§ **Aim of the task**
Please set down, word for word, each line from the one containing "(sum_list_with json_size items)" through the final line of the records below, both included, and nothing else.

Collected data:
········

Inductive PlanRunContinuationSubmission :=
| Postpone (requestId continuationId : string)
| Submit (requestId continuationId : string) (kind : ContinuationKind) (value : unknown).

Definition submission_continuation (s : PlanRunContinuationSubmission) : string :=
  match s with Postpone _ id => id | Submit _ id _ _ => id end.

(** ** Transitions *)

Definition TRANSITIONS (from : PlanRunState) : list PlanRunState :=
  match from with
  | Accepted => [Planning; Cancelled; Failed]
  | Planning => [Running; WaitingForInput; Cancelled; Failed]
  | Running => [Planning; WaitingForInput; Succeeded; Cancelled; Failed]
  | WaitingForInput => [Planning; Running; Cancelled; Failed]
  | Succeeded => []
  | Failed => [Planning; Cancelled]
  | Cancelled => []
  end.

Definition assertPlanRunTransition (from to : PlanRunState) : result unit :=
  if bool_decide (from = to) then Ok tt
  else throw_if (negb (includes (TRANSITIONS from) to))
         ("invalid plan run transition " +:+ state_text from +:+ " -> " +:+ state_text to).

(** ** Portable values *)

(** A value of the language; a number is [None] when it is not finite, and
    [VOther] is [undefined], a function, a symbol or a big integer. *)
Inductive value :=
| VNull
| VString (s : string)
| VBool (b : bool)
| VNumber (n : option Z)
| VOther
| VRef (l : nat).

(** An array may have holes; [OExotic] has another prototype. *)
Inductive object :=
| OArray (items : list (option value))
| OPlain (entries : list (string * value))
| OExotic.

Abbreviation heap := (gmap nat object).

Section Portable.
Context (h : heap).

(** [Array.prototype.forEach] from an index on, and the loop over the entries. *)
Definition check_items (check : value -> string -> result unit) (path : string) :
    nat -> list (option value) -> result unit :=
  fix each (index : nat) (items : list (option value)) :=
    match items with
    | [] => Ok tt
    | None :: items => each (S index) items
    | Some item :: items =>
        _ ← check item (path +:+ "[" +:+ pretty index +:+ "]"); each (S index) items
    end.

Definition check_entries (check : value -> string -> result unit) (path : string) :
    list (string * value) -> result unit :=
  fix each (entries : list (string * value)) :=
    match entries with
    | [] => Ok tt
    | (key, item) :: entries => _ ← check item (path +:+ "." +:+ key); each entries
    end.

(** [seen] holds the objects the value is inside of: the code deletes an object
    from its set when it leaves it.  The fuel bounds their number. *)
Fixpoint assertPortableRunValue (fuel : nat) (seen : gset nat) (v : value) (path : string) :
    result unit :=
  match v with
  | VNull | VString _ | VBool _ => Ok tt
  | VNumber n => throw_if (bool_decide (n = None)) (path +:+ " is not a finite JSON number")
  | VOther => Throw (path +:+ " is not portable JSON")
  | VRef l =>
      if decide (l ∈ seen) then Throw (path +:+ " contains a cycle")
      else
        match fuel with
        | 0 => Throw "out of fuel"
        | S fuel =>
            let check := assertPortableRunValue fuel ({[l]} ∪ seen) in
            match h !! l with
            | Some (OArray items) => check_items check path 0 items
            | Some (OPlain entries) => check_entries check path entries
            | Some OExotic | None => Throw (path +:+ " must be a plain object")
            end
        end
  end.

(** [JSON.parse(JSON.stringify(value))] of a value that passed the check: holes
    become [null]. *)
Fixpoint json_copy (fuel : nat) (v : value) : json :=
  match v with
  | VString s => JString s
  | VBool b => JBool b
  | VNumber (Some n) => JNumber n
  | VRef l =>
      match fuel with
      | 0 => JNull
      | S fuel =>
          match h !! l with
          | Some (OArray items) =>
              JArray ((fun item => match item with
                                   | Some item => json_copy fuel item
                                   | None => JNull
                                   end) <$> items)
          | Some (OPlain entries) => JObject ((fun e => (e.1, json_copy fuel e.2)) <$> entries)
          | _ => JNull
          end
      end
  | _ => JNull
  end.

Definition portableRunClone (v : value) : result json :=
  _ ← assertPortableRunValue (S (size h)) ∅ v "$"; Ok (json_copy (S (size h)) v).
End Portable.

(** ** What a portable value is *)

(** [v] is, in the heap, the finite tree [j]: no cycle, no function, no number
    that is not finite, no object of another prototype. *)
Section Denotes.
Context (h : heap).

Fixpoint denotes (v : value) (j : json) {struct j} : Prop :=
  match v, j with
  | VNull, JNull => True
  | VString s, JString t => s = t
  | VBool b, JBool c => b = c
  | VNumber (Some n), JNumber m => n = m
  | VRef l, JArray js => exists items, h !! l = Some (OArray items) /\
      (fix all (items : list (option value)) (js : list json) {struct js} : Prop :=
         match items, js with
         | [], [] => True
         | None :: items, j :: js => j = JNull /\ all items js
         | Some v :: items, j :: js => denotes v j /\ all items js
         | _, _ => False
         end) items js
  | VRef l, JObject js => exists entries, h !! l = Some (OPlain entries) /\
      (fix all (entries : list (string * value)) (js : list (string * json)) {struct js} : Prop :=
         match entries, js with
         | [], [] => True
         | (k, v) :: entries, (k', j) :: js => k = k' /\ denotes v j /\ all entries js
         | _, _ => False
         end) entries js
  | _, _ => False
  end.

Definition denotes_item (item : option value) (j : json) : Prop :=
  match item with Some v => denotes v j | None => j = JNull end.
Definition denotes_entry (e : string * value) (e' : string * json) : Prop :=
  e.1 = e'.1 /\ denotes e.2 e'.2.

Lemma denotes_array l js :
  denotes (VRef l) (JArray js) <->
  exists items, h !! l = Some (OArray items) /\ Forall2 denotes_item items js.
Proof.
  cbn [denotes]. apply exist_proper. intros items. apply and_iff_compat_l.
  revert js. induction items as [|[v|] items IH]; intros [|j js];
    rewrite ?Forall2_nil, ?Forall2_cons; try rewrite IH; try done;
    split; try done; intros H; inversion H.
Qed.

Lemma denotes_object l js :
  denotes (VRef l) (JObject js) <->
  exists entries, h !! l = Some (OPlain entries) /\ Forall2 denotes_entry entries js.
Proof.
  cbn [denotes]. apply exist_proper. intros entries. apply and_iff_compat_l.
  revert js. induction entries as [|[k v] entries IH]; intros [|[k' j] js];
    rewrite ?Forall2_nil, ?Forall2_cons; try rewrite IH; try done;
    try (split; try done; intros H; by inversion H).
  unfold denotes_entry. cbn. tauto.
Qed.

(** A value is one tree. *)
Lemma denotes_fun j : forall v k, denotes v j -> denotes v k -> k = j.
Proof.
  induction j as [| | | |items IH|entries IH] using json_nested_ind; intros v k Hj Hk;
    try (destruct v as [| | |[]| |]; try done; destruct k; try done; cbn in *; by subst).
  - destruct v as [| | |[]| |]; try done. apply denotes_array in Hj as (xs & Hl & Hj).
    destruct k as [| | | |js|js]; try (by cbn in Hk).
    + apply denotes_array in Hk as (ys & Hl' & Hk). rewrite Hl in Hl'. injection Hl' as <-. f_equal.
      clear Hl. revert js Hk. induction Hj as [|x i xs is' Hx _ IHj]; intros js Hk;
        inversion Hk as [|? j' ? js' Hx' Hk']; subst; [done|].
      apply Forall_cons in IH as [IHi IH]. f_equal; [|by apply IHj].
      destruct x as [x|]; cbn in *; [by apply (IHi x)|congruence].
    + apply denotes_object in Hk as (ys & Hl' & _). congruence.
  - destruct v as [| | |[]| |]; try done. apply denotes_object in Hj as (xs & Hl & Hj).
    destruct k as [| | | |js|js]; try (by cbn in Hk).
    + apply denotes_array in Hk as (ys & Hl' & _). congruence.
    + apply denotes_object in Hk as (ys & Hl' & Hk). rewrite Hl in Hl'. injection Hl' as <-. f_equal.
      clear Hl. revert js Hk. induction Hj as [|x i xs is' [Hx1 Hx2] _ IHj]; intros js Hk;
        inversion Hk as [|? j' ? js' [Hx1' Hx2'] Hk']; subst; [done|].
      apply Forall_cons in IH as [IHi IH]. f_equal; [|by apply IHj].
      destruct i, j', x; cbn in *. f_equal; [congruence|]. by eapply IHi.
Qed.
End Denotes.

(** ** The check is exact *)

Fixpoint json_size (j : json) : nat :=
  match j with
  | JArray items => S (sum_list_with json_size items)
  | JObject entries => S (sum_list_with (fun e => json_size e.2) entries)
  | _ => 1
  end.

Lemma sum_list_with_elem {A} (f : A -> nat) l x : x ∈ l -> f x <= sum_list_with f l.
Proof. induction 1; cbn; lia. Qed.

Section Exact.
Context (h : heap).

········

§ **Task result**
  | JArray items => S (sum_list_with json_size items)
  | JObject entries => S (sum_list_with (fun e => json_size e.2) entries)
  | _ => 1
  end.

Lemma sum_list_with_elem {A} (f : A -> nat) l x : x ∈ l -> f x <= sum_list_with f l.
Proof. induction 1; cbn; lia. Qed.

Section Exact.
Context (h : heap).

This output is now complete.